§ **Problem description**: Extract each line of the data below exactly as written.

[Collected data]

Lemma join_testbit k a b i : 0 <= k -> in_width k a -> 0 <= i ->
  Z.testbit (join k a b) i = if i <? k then Z.testbit a i else Z.testbit b (i - k).
Proof.
  intros Hk [Ha1 Ha2] Hi. unfold join. destruct (Z.ltb_spec i k).
  - rewrite <- (Z.mod_pow2_bits_low _ k) by lia.
    rewrite Z.mul_comm, Z_mod_plus_full, Z.mod_small by lia. done.
  - replace i with ((i - k) + k) at 1 by lia.
    rewrite <- Z.div_pow2_bits by lia. f_equal.
    rewrite Z.mul_comm, Z.div_add, Z.div_small by lia. done.
Qed.

Lemma join_split k v : 0 <= k -> join k (wrap k v) (Z.shiftr v k) = v.
Proof.
  intros. unfold join, wrap. rewrite Z.shiftr_div_pow2 by lia.
  pose proof (Z.div_mod v (2 ^ k)). lia.
Qed.

Lemma join_land k a b c d : 0 <= k -> in_width k a -> in_width k c ->
  Z.land (join k a b) (join k c d) = join k (Z.land a c) (Z.land b d).
Proof.
  intros. zbitwise. rewrite !join_testbit by auto with width.
  rewrite !Z.land_spec. by destruct (i <? k).
Qed.

Lemma join_lor k a b c d : 0 <= k -> in_width k a -> in_width k c ->
  Z.lor (join k a b) (join k c d) = join k (Z.lor a c) (Z.lor b d).
Proof.
  intros. zbitwise. rewrite !join_testbit by auto with width.
  rewrite !Z.lor_spec. by destruct (i <? k).
Qed.

Lemma masked_wrap w m m' val old : 0 <= w -> in_width w val -> in_width w old ->
  wrap w (Z.lor (Z.land val (Z.lnot m)) (Z.land old m'))
  = Z.lor (Z.land val (Z.ldiff (Z.ones w) m)) (Z.land old m').
Proof.
  intros Hw Hv Ho. zbitwise. destruct (Z.ltb_spec i w); cbn [andb]; [done |].
  by rewrite (in_width_testbit w val), (in_width_testbit w old) by lia || done.
Qed.

(** What a write of [val] over [old] leaves: the bits of [val] in [W], the bits of
    [old] in [K] and the bits [F]. *)
Definition blend (m : Z * Z * Z) (val old : Z) : Z :=
  let '(W, K, F) := m in Z.lor (Z.lor (Z.land val W) (Z.land old K)) F.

§ **Problem solution**:
Lemma join_testbit k a b i : 0 <= k -> in_width k a -> 0 <= i ->
  Z.testbit (join k a b) i = if i <? k then Z.testbit a i else Z.testbit b (i - k).
Proof.
  intros Hk [Ha1 Ha2] Hi. unfold join. destruct (Z.ltb_spec i k).
  - rewrite <- (Z.mod_pow2_bits_low _ k) by lia.
    rewrite Z.mul_comm, Z_mod_plus_full, Z.mod_small by lia. done.
  - replace i with ((i - k) + k) at 1 by lia.
    rewrite <- Z.div_pow2_bits by lia. f_equal.
    rewrite Z.mul_comm, Z.div_add, Z.div_small by lia. done.
Qed.

Lemma join_split k v : 0 <= k -> join k (wrap k v) (Z.shiftr v k) = v.
Proof.
  intros. unfold join, wrap. rewrite Z.shiftr_div_pow2 by lia.
  pose proof (Z.div_mod v (2 ^ k)). lia.
Qed.

Lemma join_land k a b c d : 0 <= k -> in_width k a -> in_width k c ->
  Z.land (join k a b) (join k c d) = join k (Z.land a c) (Z.land b d).
Proof.
  intros. zbitwise. rewrite !join_testbit by auto with width.
  rewrite !Z.land_spec. by destruct (i <? k).
Qed.

Lemma join_lor k a b c d : 0 <= k -> in_width k a -> in_width k c ->
  Z.lor (join k a b) (join k c d) = join k (Z.lor a c) (Z.lor b d).
Proof.
  intros. zbitwise. rewrite !join_testbit by auto with width.
  rewrite !Z.lor_spec. by destruct (i <? k).
Qed.

Lemma masked_wrap w m m' val old : 0 <= w -> in_width w val -> in_width w old ->
  wrap w (Z.lor (Z.land val (Z.lnot m)) (Z.land old m'))
  = Z.lor (Z.land val (Z.ldiff (Z.ones w) m)) (Z.land old m').
Proof.
  intros Hw Hv Ho. zbitwise. destruct (Z.ltb_spec i w); cbn [andb]; [done |].
  by rewrite (in_width_testbit w val), (in_width_testbit w old) by lia || done.
Qed.

(** What a write of [val] over [old] leaves: the bits of [val] in [W], the bits of
    [old] in [K] and the bits [F]. *)
Definition blend (m : Z * Z * Z) (val old : Z) : Z :=
  let '(W, K, F) := m in Z.lor (Z.lor (Z.land val W) (Z.land old K)) F.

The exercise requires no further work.